Growth and Modernism, 1951 - 1970
The 1950s was a period of renewed growth, aided by a growing economy and the relocation of the major college divisions to the Fort Garry campus. To accommodate the relocation of undergraduate students from the downtown location, numerous new services and buildings were developed, notably the Elizabeth Dafoe Library, the Agricultural Research building, and further expansion of the Engineering building. The new development of this period also began to expand out from the traditional central core of the campus. Increased building construction in the 1960s generally conformed to the existing pedestrian orientation of the campus. The Pan-American Games of 1967 also spurred new development, particularly the construction of University Stadium, an athletic field, and new athletic facilities. Campus planning during this era called for a compact clustering of central campus buildings, with vehicular traffic restricted to the periphery.
In the 1970s, the compact nature of the campus was transformed to accommodate student and faculty service demands. The result was a more sprawling and spread out campus. Funding diminished in the early 1980s, resulting in a period of reduced construction, although the Max Bell Centre was built in 1981. Economic constraints continued into the mid-1990s, punctuated by the development of the Investors Group Athletic Centre in 1998, built to accommodate the Pan-American Games of 1999.

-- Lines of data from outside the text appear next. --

Lemma wp_dialogCoordinatorWasStopped c p (Q : unit → DialogPresenter → Prop) :
  inv None p → (presentedDialogCoordinator p = None → c = None → active p = true) →
  (∀ p', inv None p' → queue_shrinks p p' → Q tt p') →
  wp (dialogCoordinatorWasStopped c) Q p.
Proof.
  intros Hi Hact HQ. unfold dialogCoordinatorWasStopped, the_presenter. wp_simp.
  case_bool_decide as Heq; cbn; [|wp_simp; apply HQ; [done|by left]]. wp_simp. subst c.
  assert (∃ e, e = presentedDialogCoordinator p ∧
    inv e (with_confirmation None (with_presented None None p))) as (e & He & Hi').
  { exists (presentedDialogCoordinator p). split; [done|].
    destruct (presentedDialogCoordinator p) as [c|] eqn:Hc; [by apply inv_unpresent|].
    destruct Hi. rewrite Hc in *. split; cbn; try done. }
  assert (active p = true) as Ha.
  { destruct (presentedDialogCoordinator p) eqn:Hc; [|by apply Hact]. apply (i_active _ _ Hi). by rewrite Hc. }
  assert (∀ p1, inv e p1 → queue_shrinks p p1 →
    wp (match e with Some c => release c | None => mret tt end) Q p1) as Hend.
  { intros p1 Hi1 Hq1. destruct e as [c|]; [|by apply HQ]. apply wp_release; [done|].
    intros p2 Hi2 (Hq2 & _). apply HQ; [done|]. unfold queue_shrinks in *. by rewrite Hq2. }
  rewrite <-He. destruct (negb _ && negb _) eqn:Hb; [|apply Hend; [done|by left]].
  bool_to_prop. apply (wp_showNextDialog e); [done..|]. intros p1 Hi1 _ Hq1. apply Hend; [done|by right].
Qed.

(** ** Requests *)

Lemma seqZ_next n : 0 <= n → seqZ 0 (n + 1) = seqZ 0 n ++ [n].
Proof. intros Hn. by rewrite seqZ_app by lia. Qed.

Lemma i_fresh e p : inv e p → coordinators p !! next_coordinator p = None.
Proof.
  intros Hi. destruct (_ !! _) as [d|] eqn:Hd; [|done].
  destruct (i_next _ _ Hi (next_coordinator p)); [by eexists|lia].
Qed.

Lemma inv_request p w k b m :
  inv None p → presentedDialogWebState p ≠ Some w → w ∉ queuedWebStates p →
  (k ≠ DialogAuth → is_Some (blocking_states p !! w)) → (b = true → k ≠ DialogAuth) →
  same_entries (dialogCoordinatorsForWebStates p) m →
  inv None (with_queue (queuedWebStates p ++ [w]) (<[w := Some (next_coordinator p)]> m)
    (with_next_coordinator (next_coordinator p + 1)
      (with_coordinators (<[next_coordinator p := MkCoordinator w k b true true false false]> (coordinators p))
        (completed p) (with_log (requested p ++ [w]) (shown p) p)))).
Proof.
  intros Hi Hpw Hq Hjs Hb Hm. pose proof (i_fresh _ _ Hi) as Hfresh. destruct Hi.
  assert (∀ c, is_Some (coordinators p !! c) → next_coordinator p ≠ c) as Hne.
  { intros c Hc <-. rewrite Hfresh in Hc. by destruct Hc. }
  split; cbn; try done.
  - apply NoDup_app. split_and!; [done| |apply NoDup_singleton]. intros w' ? ->%list_elem_of_singleton. done.
  - intros w'. rewrite elem_of_app, list_elem_of_singleton, i_queue0. setoid_rewrite lookup_insert_Some.
    split.
    + intros [[c Hc]| <-]; [|by eexists; left]. exists c. right. split; [|by apply Hm].
      intros <-. apply Hq, i_queue0. by eexists.
    + intros (c & [[<- _]|[_ Hc]]); [by right|]. left. exists c. by apply Hm.
  - destruct (presentedDialogWebState p), (presentedDialogCoordinator p) as [c|]; try done.
    destruct i_presented0 as (? & d & Hd & ?). split.
    + rewrite elem_of_app, list_elem_of_singleton. intros [?| ->]; [done|]. by apply Hpw.
    + exists d. rewrite lookup_insert_ne by (apply Hne; by eexists). done.
  - intros w' c [[<- [= <-]]|[_ Hc]]%lookup_insert_Some; [eexists; by rewrite lookup_insert_eq|].
    apply Hm, i_map0 in Hc as (d & Hd & ? & ?). exists d. rewrite lookup_insert_ne by (apply Hne; by eexists).
    done.
  - intros c d [[<- <-]|[_ Hd]]%lookup_insert_Some; cbn; [right; left; by rewrite lookup_insert_eq|].
    destruct (i_held0 _ _ Hd) as [?|[Hc|?]]; [by left| |done]. right; left.
    rewrite lookup_insert_ne; [by apply Hm|]. intros ->. apply Hq, i_queue0. by eexists.
  - intros c [d [[<- _]|[_ Hd]]%lookup_insert_Some]; [lia|].
    destruct (i_next0 c); [by eexists|lia].
  - rewrite seqZ_next, <-i_account0 by done. unfold open_dialogs. cbn. rewrite open_insert by done.
    unfold open_one. cbn. solve_Permutation.
  - intros c d [[<- <-]|[_ Hd]]%lookup_insert_Some Hv; [done|by eapply i_visible0].
  - intros s Hs. destruct (i_sheet0 s Hs) as [? Hsh]. split; [lia|].
    intros [d [[? _]|[_ Hd]]%lookup_insert_Some]; [lia|]. apply Hsh. by eexists.
  - intros s d Hs [[? _]|[_ Hd]]%lookup_insert_Some; [|by eapply i_sheet_js0].
    destruct (i_sheet0 s Hs). lia.
  - intros c d [[<- <-]|[_ Hd]]%lookup_insert_Some Hk; [by apply Hjs|by eapply i_js0].
  - intros c d [[<- <-]|[_ Hd]]%lookup_insert_Some Hk; [by apply Hb|by eapply i_item0].
  - rewrite app_assoc. by apply sublist_app.
  - lia.
Qed.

The Contemporary Context, 2000 - 2012
Within approximately the last decade the University has seen a new period of growth and change with several new projects underway: a new sports stadium – Investors Group Field – is currently under construction and will hold over 33,500 people. ARTlab is a new building housing the University’s School of Art, and is adjacent to Taché Hall, which is being renovated and expanded to provide a new and centralized location for the Faculty of Music (including a large new auditorium). With the re-opening of the Campus Planning Office in 2011, there is also a renewed focus on the spatial quality and planning of the campus.